[Saved entries]
-- Opening Marker --
(** * Protocol Buffers runtime: the generated scalar coders and the text codec

    This development embeds the coder template of the Go protobuf runtime
    ([implCodecTemplate], instantiated once per scalar kind into
    [internal/impl]) and checks the wire-level properties the specification
    states about it.  The packages the template calls into ([wire]), the table
    it is instantiated from ([ProtoKinds]) and the text codec ([prototext]) are
    not part of the sources at hand; they are modelled from the specification
    and every such definition says so in its documentation. *)

From Stdlib Require Import ZArith Lia List Bool Strings.Byte Ascii String DecimalString.
From stdpp Require Import base decidable option list numbers strings gmap.
Import ListNotations.

Local Open Scope Z_scope.

Set Warnings "-register-all".

(** ** Byte buffers *)

(** A Go [[]byte] is a list of bytes; [b[n:]] is [drop n b]. *)
Abbreviation bytes := (list byte).

Definition Z_of_byte (y : byte) : Z := Z.of_N (Byte.to_N y).

(** The conversion [byte(v)] of an unsigned integer keeps its low 8 bits. *)
Definition byte_of_Z (v : Z) : byte :=
  match Byte.of_N (Z.to_N (v mod 256)) with
  | Some y => y
  | None => x00
  end.

(** ** Fixed-width integers

    Go's sized integers are integers of [Z] together with the wrap-around of
    every conversion written out. *)

Definition uint32 (v : Z) : Z := v mod 2 ^ 32.
Definition uint64 (v : Z) : Z := v mod 2 ^ 64.
Definition int32 (v : Z) : Z := (v + 2 ^ 31) mod 2 ^ 32 - 2 ^ 31.
Definition int64 (v : Z) : Z := (v + 2 ^ 63) mod 2 ^ 64 - 2 ^ 63.

(** ** Package [wire] *)

Module wire.

(** Modelled from the spec: the wire type of a tag, a 3-bit number.  The
    package [internal/encoding/wire] is absent; the numbers are those of the
    Protocol Buffers wire format the specification refers to (scenario 1 of
    its section 8 shows [0x08] for field 1 as a varint and [0x12] for field 2
    as bytes). *)
Definition VarintType : Z := 0.
Definition Fixed64Type : Z := 1.
Definition BytesType : Z := 2.
Definition StartGroupType : Z := 3.
Definition EndGroupType : Z := 4.
Definition Fixed32Type : Z := 5.

(** Modelled from the spec: the kinds of parse error a consume function
    reports through a negative length (section 4.1: truncated, overflow,
    malformed). *)
Inductive ParseError : Set :=
  | errCodeTruncated
  | errCodeOverflow
  | errCodeMalformed.

(** The pair [(v, n)] a consume function returns: [Parsed v n] when [n >= 0]
    bytes were read, [Failed c] when [n] is the negative code [c]. *)
Inductive Consumed (V : Type) : Type :=
  | Parsed (v : V) (n : nat)
  | Failed (c : ParseError).
Arguments Parsed {V} v n.
Arguments Failed {V} c.

(** Modelled from the spec: [AppendVarint].  Section 4.1: a varint encodes up
    to 64 bits, 7 bits per byte, least significant group first, the top bit
    of a byte set when another byte follows; at most 10 bytes. *)
Fixpoint appendVarintN (k : nat) (v : Z) : bytes :=
  match k with
  | O => [byte_of_Z v]
  | S k' =>
      if v <? 128 then [byte_of_Z v]
      else byte_of_Z (v mod 128 + 128) :: appendVarintN k' (v / 128)
  end.

Definition AppendVarint (b : bytes) (v : Z) : bytes := b ++ appendVarintN 9 v.
Lemma table_ok_fill_buffer_cb sign lerp st f n :
  table_ok (playing_sounds st) ->
  table_ok (playing_sounds (fill_buffer_cb sign lerp st f n).1).
Proof.
  intros [Hl Hv].
  assert (Hlen : length (playing_sounds (fill_buffer_cb sign lerp st f n).1)
                 = length (playing_sounds st)).
  { unfold fill_buffer_cb. apply length_fill_loop. }
  split; [now rewrite Hlen|].
  apply Forall_lookup. intros i v' Hi.
  assert (Hlt : (i < length (playing_sounds st))%nat).
  { rewrite <- Hlen. eapply lookup_lt_Some, Hi. }
  destruct (lookup_lt_is_Some_2 _ _ Hlt) as [v Hv0].
  rewrite Forall_lookup in Hv.
  destruct (fill_buffer_cb_keeps sign lerp voice_ok
              voice_ok_pos voice_ok_timeToStart
              (λ v, voice_ok_waitingStart v false)
              voice_ok_volumeL voice_ok_volumeR
              (λ σ v H _, voice_ok_setStopMode sign σ v H)
              (λ v H _, voice_ok_faded v H)
              st f n i v Hv0 (Hv _ _ Hv0)) as (v'' & Hv'' & Hok).
  congruence.
Qed.

Section TableInvariant.

Variable sign : f32 -> f32.
Variable lerp : f32 -> f32 -> f32 -> f32.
-- Closing Marker --
Exercise requirements: Write down exactly the span of lines above from the one containing "(** ** Package [wire] *)" to the one containing "reports through a", both ends included.

Exercise answer:
(** ** Package [wire] *)

Module wire.

(** Modelled from the spec: the wire type of a tag, a 3-bit number.  The
    package [internal/encoding/wire] is absent; the numbers are those of the
    Protocol Buffers wire format the specification refers to (scenario 1 of
    its section 8 shows [0x08] for field 1 as a varint and [0x12] for field 2
    as bytes). *)
Definition VarintType : Z := 0.
Definition Fixed64Type : Z := 1.
Definition BytesType : Z := 2.
Definition StartGroupType : Z := 3.
Definition EndGroupType : Z := 4.
Definition Fixed32Type : Z := 5.

(** Modelled from the spec: the kinds of parse error a consume function
    reports through a negative length (section 4.1: truncated, overflow,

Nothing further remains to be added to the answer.